Em outras palavras, o verdadeiro compromisso de Leila é burilar cada vez sua arte. E é ao piano onde tudo principia e termina. Ou seja, é no instrumento que ela desenha seus trabalhos, imprime sentido particular a canções, configura-se enfim. ‘‘Cantar para mim sempre foi muito fácil, desde moleca é assim. Agora interpretar é personificar alguma coisa e por isso me considero uma intérprete, inclusive porque também sou instrumentista’’, analisa. As referências, claro, existem. As principais: Elis Regina, Maria Bethânia, Nana Caymmi (que sempre a elogia), Dalva de Oliveira e Elizeth Cardoso.
A discografia da cantora é composta por 11 títulos. Apesar da diversidade de compositores e estilos, o nome de Leila até hoje é associado à Bossa Nova graças ao paparicados ‘‘Benção Bossa Nova’’ (89) e ‘‘Isso é Bossa Nova’’ (94). Um fator positivo: Leila soube sempre alternar discos elaborados (‘‘Catavento e Girassol’’, de 96, até então continua sendo o melhor de todos) com outros que trazem um certo frescor popular (como ‘‘Coisas do Brasil’’, de 93).
O novo CD, ‘‘Mais Coisas do Brasil’’, tende a ser um trabalho convencional, feito para agradar gregos e baianos. No entanto, é bom frisar: Leila Pinheiro nunca abriu brechas para discos comercialescos, popularescos, oportunistas. ‘‘Mais coisas...’’ é, digamos assim, agradável, prático, cotidiano e útil. ‘‘Quis com esse disco fazer uma celebração aos 21 anos de carreira e também marcar meu retorno à Universal’’, explica a cantora.

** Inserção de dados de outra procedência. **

(** * C3Tunnel: the periodic control loop of a congestion-controlled tunnel

    A shallow embedding of [src/model/c3-tunnel.cc] (ns-3 module [c3p]):
    the attribute table of [C3Tunnel::GetTypeId], the constructor, and the
    methods [Update], [UpdateInfo], [UpdateRate], [Forward],
    [DoInitialize], the observers and the setters.

    - The arithmetic of C++ [double] is an interface, [DoubleOps].  What is
      proved over the interface holds for IEEE binary64, which is one
      implementation of it (the kernel's primitive floats), and for exact
      rational arithmetic, the idealisation in which the real-number
      property of the estimator is stated.
    - The ECN recorder and the flows belong to other classes; they are
      interfaces too ([EcnRecorder], [C3Flow]).
    - A member function is a function from the tunnel to the tunnel
      afterwards, together with the calls it makes on the collaborators,
      in program order.
    - What the header declares and this file only uses (the key type of
      the flow table, the width of the byte counter, [ScheduleFlow]) is a
      parameter.
    - The trace sources ([Alpha], [Weight], [WeightRequest]) notify
      observers and do not change what is computed; they are left out. *)

From Stdlib Require Import ZArith NArith QArith Qround Floats String List Bool Lia Lqa.
Import ListNotations.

Com a gravadora, ex-Polygram ,firmou contrato para cinco discos. Um dos motivos de empolgação da cantora está na gravação do DVD simultaneamente lançado com o disco. ‘‘Não sou uma cantora de clipes. Se é que tenho um lado atriz ele se revela mesmo é no palco’’, argumenta. Em duas décadas e pouco, o balanço que Leila faz é positivo. ‘‘Tem sido dificílimo, mas extremamente prazeroso. Era para eu ser médica e nunca duvidei de que dei o passo certo ao optar pela música. Sou e sempre fui feliz com a minha escolha’’, orgulha-se. É isso aí!
Serviço
‘‘Mais Coisas do Brasil’’, show com a cantora Leila Pinheiro. Hoje, a partir das 20h30,no Recinto José Garcia Molina, no Parque de Exposição Ney Braga, em Londrina. Somente para convidados especiais. O espetáculo faz parte do projeto ‘‘Royal Golf in Concert’’ promovido pela Teixeira & Holzzman Empreendimentos Imobiliários.